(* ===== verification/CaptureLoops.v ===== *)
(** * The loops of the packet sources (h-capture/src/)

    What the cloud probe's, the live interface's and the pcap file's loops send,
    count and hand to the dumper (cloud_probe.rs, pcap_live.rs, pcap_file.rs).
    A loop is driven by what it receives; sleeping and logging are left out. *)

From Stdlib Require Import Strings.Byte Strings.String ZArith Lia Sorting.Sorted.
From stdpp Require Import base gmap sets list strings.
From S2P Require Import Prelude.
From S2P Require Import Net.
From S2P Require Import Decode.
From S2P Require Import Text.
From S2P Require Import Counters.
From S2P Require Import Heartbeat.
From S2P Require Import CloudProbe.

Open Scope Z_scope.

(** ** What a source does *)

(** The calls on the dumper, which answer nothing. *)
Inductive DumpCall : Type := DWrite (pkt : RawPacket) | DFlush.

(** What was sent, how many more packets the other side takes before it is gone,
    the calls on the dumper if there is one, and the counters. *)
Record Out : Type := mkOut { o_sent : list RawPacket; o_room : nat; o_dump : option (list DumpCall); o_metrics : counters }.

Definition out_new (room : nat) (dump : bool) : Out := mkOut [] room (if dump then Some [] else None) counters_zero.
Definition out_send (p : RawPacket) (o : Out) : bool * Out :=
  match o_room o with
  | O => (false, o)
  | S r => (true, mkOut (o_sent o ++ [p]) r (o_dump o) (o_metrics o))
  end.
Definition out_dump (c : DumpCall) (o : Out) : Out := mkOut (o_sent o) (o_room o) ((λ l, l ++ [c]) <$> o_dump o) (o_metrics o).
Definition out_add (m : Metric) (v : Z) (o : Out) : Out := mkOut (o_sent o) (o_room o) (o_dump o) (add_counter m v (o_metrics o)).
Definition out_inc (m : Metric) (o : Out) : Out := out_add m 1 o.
* * * * * * *
> _Exercise_
Search the material for the string "Require" and return each line that has it.

> _Reply_
From Stdlib Require Import Strings.Byte Strings.String ZArith Lia Sorting.Sorted.
From stdpp Require Import base gmap sets list strings.
From S2P Require Import Prelude.
From S2P Require Import Net.
From S2P Require Import Decode.
From S2P Require Import Text.
From S2P Require Import Counters.
From S2P Require Import Heartbeat.
From S2P Require Import CloudProbe.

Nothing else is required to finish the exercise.